A limitation of this study is the relatively small number of patients in each group, especially in the latest disease stages. For this reason, post hoc comparisons between different disease stages were not performed. Furthermore, stratification of possible confounders, such as corticosteroid use and scoliosis, was not possible due to the small sample size. In addition, as this study is cross-sectional, we were unable to determine longitudinal changes of UE function. Therefore we recommend future UE studies to monitor changes of physiologic UE function over time in a cohort of patients. Nevertheless, our population is representative of the general DMD population, as the participant characteristics are comparable to literature.

A second limitation relates to our measurements of individual muscle strength. External muscle torque measurements, as we performed with the static frame myometer are unable to measure the maximal torque of isolated muscles. We attempted to mimic the activation of individual muscles as close as possible by choosing measurement positions that primarily required the activation of one muscle, the prime mover. We reported muscles torques as our primary outcome rather than muscle forces, which are more commonly used in literature. Muscle forces, however, do not account for the effect of lever arm, which we believe is more relevant in our study as we measured subjects in a wide age/height range [37]. For comparability we also reported maximal muscle forces in Table 2.

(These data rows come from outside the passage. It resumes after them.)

(** * ply.py: point-cloud comparison and height filtering

    A shallow embedding of [ply.py].  The script loads two PLY files,
    prints them, compares size / range / invalid values, and shows the
    points whose z coordinate exceeds a threshold.

    - numpy [float64] values are IEEE-754 binary64 numbers, modelled by
      the Standard Library's [spec_float] (with its NaN, infinities and
      signed zeros); an [N x 3] array is a list of rows.
    - Exceptions and the console are modelled by a writer/exception monad
      [M]: a computation yields the trace of external effects it performed
      and either a value or the exception it raised.
    - The external libraries (os, pyntcloud, open3d) are an environment
      record [Env]; every call to them is recorded in the trace. *)

From Stdlib Require Import String List Bool Arith ZArith Lia.
From Stdlib Require Import Floats.SpecFloat.
Import ListNotations.
Local Open Scope string_scope.
Local Open Scope list_scope.

(* ===================================================================== *)
(** ** Floating point values *)

Module F64.

(** A numpy [float64]. *)
Definition float64 : Type := spec_float.

Definition prec : Z := 53.
Definition emax : Z := 1024.

(** Well-formed binary64 values (canonical mantissa, bounded exponent). *)
Definition is_float64 (f : float64) : bool := valid_binary prec emax f.

Definition zero : float64 := S754_zero false.
Definition one : float64 := Eval cbv in SFone prec emax.
Definition two : float64 := Eval cbv in SFadd prec emax one one.
Definition neg_one : float64 := Eval cbv in SFopp one.
Definition neg_two : float64 := Eval cbv in SFopp two.
Definition nan : float64 := S754_nan.
Definition inf : float64 := S754_infinity false.
Definition neg_inf : float64 := S754_infinity true.

(** Python / numpy comparison operators on floats. *)
Definition lt (a b : float64) : bool := SFltb a b.
Definition le (a b : float64) : bool := SFleb a b.
Definition gt (a b : float64) : bool := SFltb b a.

(** [np.isnan] and [np.isinf] on one element. *)
Definition isnan (a : float64) : bool :=
  match a with S754_nan => true | _ => false end.

Definition isinf (a : float64) : bool :=
  match a with S754_infinity _ => true | _ => false end.

(** [np.minimum] / [np.maximum] on two scalars: the first operand is
    returned when it compares [<=] (resp. [>=]) or is NaN, the second
    otherwise, so that a NaN on either side propagates. *)
Definition minimum (a b : float64) : float64 :=
  if le a b || isnan a then a else b.

Definition maximum (a b : float64) : float64 :=
  if le b a || isnan a then a else b.

End F64.

Import F64.

(* ===================================================================== *)
(** ** Exceptions and results *)

(** A raised Python exception (a subclass of [Exception]): its class name
    and its message. *)
Inductive Exception : Type :=
| Raised (cls : string) (message : string).

Inductive Result (A : Type) : Type :=
| Ok (a : A)
| Raise (e : Exception).
Arguments Ok {A} a.
Arguments Raise {A} e.

(** Raised by a reduction with the ufunc [name] over an empty array. *)
Definition ValueError (name : string) : Exception :=
  Raised "ValueError"
    ("zero-size array to reduction operation " ++ name
     ++ " which has no identity").

Definition IndexError : Exception :=
  Raised "IndexError"
    "boolean index did not match indexed array along axis 0".

Definition rbind {A B} (r : Result A) (k : A -> Result B) : Result B :=
  match r with
  | Ok a => k a
  | Raise e => Raise e
  end.

(* ===================================================================== *)
(** ** numpy arrays *)

(** One row of an [N x 3] array: columns 0, 1, 2. *)
Record Vec3 : Type := mkVec3 { vx : float64; vy : float64; vz : float64 }.

(** An [N x 3] array of float64. *)
Definition Array3 : Type := list Vec3.

Module np.

(** [a[:, 2] > t]: the boolean mask, one entry per row. *)
Definition col2_gt (a : Array3) (t : float64) : list bool :=
  map (fun p => gt (vz p) t) a.

(** Rows of [a] at which the mask holds, for a mask as long as [a]. *)
Fixpoint select {A} (a : list A) (mask : list bool) : list A :=
  match a, mask with
  | x :: a', b :: mask' =>
      if b then x :: select a' mask' else select a' mask'
  | _, _ => []
  end.

(** [a[mask]], boolean-mask indexing along axis 0.  numpy raises
    [IndexError] when the mask's length differs from the array's. *)
Definition bool_index {A} (a : list A) (mask : list bool)
  : Result (list A) :=
  if Nat.eqb (length mask) (length a) then Ok (select a mask)
  else Raise IndexError.

(** [ufunc.reduce] over a one-dimensional array for a ufunc without
    identity: [ValueError] on an empty array, otherwise a left fold
    starting from the first element. *)
Definition reduce (name : string) (f : float64 -> float64 -> float64)
  (a : list float64) : Result float64 :=
  match a with
  | [] => Raise (ValueError name)
  | x :: rest => Ok (fold_left f rest x)
  end.

(** Reduction of an [N x 3] array along axis 0: one reduction per
    column. *)
Definition reduce_axis0 (name : string)
  (f : float64 -> float64 -> float64) (a : Array3) : Result Vec3 :=
  rbind (reduce name f (map vx a)) (fun x =>
  rbind (reduce name f (map vy a)) (fun y =>
  rbind (reduce name f (map vz a)) (fun z =>
  Ok (mkVec3 x y z)))).

(** [np.min(a, axis=0)] and [np.max(a, axis=0)]. *)
Definition min_axis0 (a : Array3) : Result Vec3 :=
  reduce_axis0 "minimum" minimum a.
Definition max_axis0 (a : Array3) : Result Vec3 :=
  reduce_axis0 "maximum" maximum a.

(** [np.isnan(a).any()] and [np.isinf(a).any()]. *)
Definition isnan_any (a : Array3) : bool :=
  existsb (fun p => isnan (vx p) || isnan (vy p) || isnan (vz p)) a.

Definition isinf_any (a : Array3) : bool :=
  existsb (fun p => isinf (vx p) || isinf (vy p) || isinf (vz p)) a.

End np.

(* ===================================================================== *)
(** ** External libraries: pyntcloud and open3d values *)

(** A loaded [PyntCloud].  Its constructor insists on the columns x, y, z,
    so [cloud.points[['x','y','z']].values] is always an [N x 3] array;
    further columns are not used by the script. *)
Record PyntCloud : Type := mkPyntCloud { xyz_values : Array3 }.

Module o3d.

(** [open3d.geometry.PointCloud]: three vectors of 3-vectors.  A freshly
    constructed cloud has all three empty. *)
Record PointCloud : Type := mkPointCloud {
  points : Array3;
  normals : Array3;
  colors : Array3
}.

Definition new : PointCloud := mkPointCloud [] [] [].

Definition set_points (c : PointCloud) (p : Array3) : PointCloud :=
  mkPointCloud p (normals c) (colors c).

Definition set_colors (c : PointCloud) (k : Array3) : PointCloud :=
  mkPointCloud (points c) (normals c) k.

(** [PointCloud.has_colors()]: there are points and exactly one color
    per point. *)
Definition has_colors (c : PointCloud) : bool :=
  negb (Nat.eqb (length (points c)) 0)
  && Nat.eqb (length (colors c)) (length (points c)).

End o3d.

(* ===================================================================== *)
(** ** Effects *)

Inductive Level : Type := INFO | ERROR.

(** An f-string: literal text and interpolated values, in order. *)
Inductive Fragment : Type :=
| Lit (s : string)
| VStr (s : string)
| VNat (n : nat)
| VBool (b : bool)
| VFloat (x : float64)
| VVec (v : Vec3)
| VExc (e : Exception).

Definition Message : Type := list Fragment.

(** What [print_ply_info] prints. *)
Inductive Printed : Type :=
| PHead (rows : Array3)
| PColumns
| PFrame (rows : Array3)
| PValues (rows : Array3)
| PDescribe (rows : Array3).

(** Calls that leave the program. *)
Inductive Event : Type :=
| PathExists (path : string)
| FromFile (path : string)
| ReadPointCloud (path : string)
| Log (lvl : Level) (msg : Message)
| Stdout (what : Printed)
| DrawGeometries (geoms : list o3d.PointCloud).

(** The outside world. *)
Record Env : Type := mkEnv {
  os_path_exists : string -> bool;
  PyntCloud_from_file : string -> Result PyntCloud;
  o3d_read_point_cloud : string -> Result o3d.PointCloud;
  o3d_draw_geometries : list o3d.PointCloud -> Result unit
}.

(** Trace of events performed, and the outcome. *)
Definition M (A : Type) : Type := (list Event * Result A)%type.

Definition ret {A} (a : A) : M A := ([], Ok a).

Definition bind {A B} (m : M A) (k : A -> M B) : M B :=
  match m with
  | (t, Ok a) => let (t', r) := k a in (t ++ t', r)
  | (t, Raise e) => (t, Raise e)
  end.

(** An effect: record the event, then yield the callee's result. *)
Definition call {A} (ev : Event) (r : Result A) : M A := ([ev], r).

(** A pure step that may raise. *)
Definition lift {A} (r : Result A) : M A := ([], r).

(** [try: body except Exception as e: handler e]. *)
Definition try_except {A} (body : M A) (handler : Exception -> M A) : M A :=
  match body with
  | (t, Raise e) => let (t', r) := handler e in (t ++ t', r)
  | done => done
  end.

Definition trace {A} (m : M A) : list Event := fst m.
Definition outcome {A} (m : M A) : Result A := snd m.

Declare Scope prog_scope.
Delimit Scope prog_scope with prog.
Notation "x <- m ;; k" := (bind m (fun x => k))
  (at level 61, m at next level, right associativity) : prog_scope.
Notation "m ;; k" := (bind m (fun _ => k))
  (at level 61, right associativity) : prog_scope.
Local Open Scope prog_scope.

Definition logging_info (msg : Message) : M unit := call (Log INFO msg) (Ok tt).
Definition logging_error (msg : Message) : M unit := call (Log ERROR msg) (Ok tt).
Definition print (what : Printed) : M unit := call (Stdout what) (Ok tt).

Definition exists_ (env : Env) (path : string) : M bool :=
  call (PathExists path) (Ok (os_path_exists env path)).

Definition from_file (env : Env) (path : string) : M PyntCloud :=
  call (FromFile path) (PyntCloud_from_file env path).

Definition read_point_cloud (env : Env) (path : string) : M o3d.PointCloud :=
  call (ReadPointCloud path) (o3d_read_point_cloud env path).

Definition draw_geometries (env : Env) (geoms : list o3d.PointCloud)
  : M unit :=
  call (DrawGeometries geoms) (o3d_draw_geometries env geoms).

(* ===================================================================== *)
(** ** The script *)

(** [print_ply_info(file)] *)
Definition print_ply_info (env : Env) (file : string) : M unit :=
  try_except
    (logging_info [Lit "Reading file: "; VStr file] ;;
     cloud <- from_file env file ;;
     logging_info [Lit "PLY file header information:"] ;;
     print (PHead (firstn 5 (xyz_values cloud))) ;;
     logging_info [Lit "Columns in the point cloud:"] ;;
     print PColumns ;;
     logging_info [Lit "All point cloud data:"] ;;
     print (PFrame (xyz_values cloud)) ;;
     logging_info [Lit "Vertex coordinates (x, y, z):"] ;;
     let vertices := xyz_values cloud in
     print (PValues vertices) ;;
     logging_info [Lit "Point cloud statistics:"] ;;
     print (PDescribe (xyz_values cloud)))
    (fun e => logging_error [Lit "Error reading "; VStr file; Lit ": "; VExc e]).

(** The body of [compare_point_clouds] once both files are loaded
    (lines 51-68): sizes, ranges, invalid values of the two arrays. *)
Definition compare (points1 points2 : Array3) : M unit :=
  logging_info [Lit "Point cloud 1 size: "; VNat (length points1)] ;;
  logging_info [Lit "Point cloud 2 size: "; VNat (length points2)] ;;
  min1 <- lift (np.min_axis0 points1) ;;
  max1 <- lift (np.max_axis0 points1) ;;
  min2 <- lift (np.min_axis0 points2) ;;
  max2 <- lift (np.max_axis0 points2) ;;
  logging_info [Lit "Point cloud 1 range - min: "; VVec min1;
                Lit ", max: "; VVec max1] ;;
  logging_info [Lit "Point cloud 2 range - min: "; VVec min2;
                Lit ", max: "; VVec max2] ;;
  let invalid1 := np.isnan_any points1 || np.isinf_any points1 in
  let invalid2 := np.isnan_any points2 || np.isinf_any points2 in
  logging_info [Lit "Point cloud 1 has invalid points: "; VBool invalid1] ;;
  logging_info [Lit "Point cloud 2 has invalid points: "; VBool invalid2].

Finally, the use of normalized sEMG amplitudes has some limitations as well . The maximal sEMG amplitude (in MVIC) can be influenced by pain, fear of pain, restrictions in the range of motion and/or motivation [18]. As a result normalized sEMG amplitudes over 100% MVIC were sometimes seen. This underperformance during MVIC measurements could affect both healthy subject and patients. However, in patients, pain might be of greater influence due to joint contractures. The obtained results, however, show large differences between healthy boys and DMD patients, which cannot be attributed solely to underperformance.

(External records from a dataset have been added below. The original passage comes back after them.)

Definition process_request (self : BaseConstructionAgent) (user_input : value) : M value :=
  project_id ← py_get user_input "project_id" VNone;
  location ← py_get user_input "location" (VStr "unspecified");
  project_type ← py_get user_input "project_type" (VStr "construction");
  site_report ← py_get_or_new_dict user_input "site_feasibility_report";
  try_except
    (prompt ← build_prompt project_type location site_report;
     llm_response ← generate_text (gemini_service self) prompt 0.5%Q;
     match llm_response with
     | None =>
         error_result self
           "LLM did not generate a valid response for legal/contract management."
     | Some llm_response =>
         parsed_response ←
           try_except
             (parsed_response ← json_loads llm_response;
              unexpected ← not_dict_or_lacks parsed_response required_keys;
              if unexpected : bool
              then raise ValueError
                     "LLM response JSON is not in the expected legal/contract format."
              else mret parsed_response)
             JSONDecodeError
             (λ _, fallback);
         v1 ← py_get parsed_response "legal_overview" VNone;
         v2 ← py_get parsed_response "common_contract_types" VNone;
         v3 ← py_get parsed_response "key_contract_clauses" VNone;
         v4 ← py_get parsed_response "required_permits_licenses" VNone;
         simulated_legal_analysis ←
           new_dict [("project_id", project_id);
                     ("status", VStr "legal_assessment_complete");
                     ("legal_overview", v1);
                     ("common_contract_types", v2);
                     ("key_contract_clauses", v3);
                     ("required_permits_licenses", v4)];
         success_result self "legal_contract_analysis" simulated_legal_analysis
     end)
    Exception
    (λ e,
       pid ← fmt project_id;
       error_result self
         ("Failed legal/contract assessment for " +:+ pid +:+ ": " +:+ exn_msg e)).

Despite these limitations, we think this study gives valuable and objective insights in UE function and activity level of boys and men with DMD, which are of great clinical importance for the selection and evaluation of suitable interventions.

Conclusions

The decline of muscle functions precedes the decline in performance of UE activities, and therefore may play a role in early detection of UE limitations. Early detection can have important clinical implications as it allows for starting interventions, such as contracture prevention and physical exercise training, timely and minimize functional decline. Increased sEMG levels demonstrate that DMD patients use more of their muscle capacity compared to healthy subjects to perform daily activities. This might result in increased fatigability, which should receive attention in clinical practice as this is an important determinant of quality of life. Active maximal joint angles are highly related to functional scales, therefore preserving the full range of motion is important in daily life. Monitoring active joint angles can help to select appropriate interventions timely, to minimize UE decline. Finally, the results of this study can be used for the development of new composite outcome measures for clinical trials, that not only aim at the ICF activity level, but also on the ICF level of body functions and structures.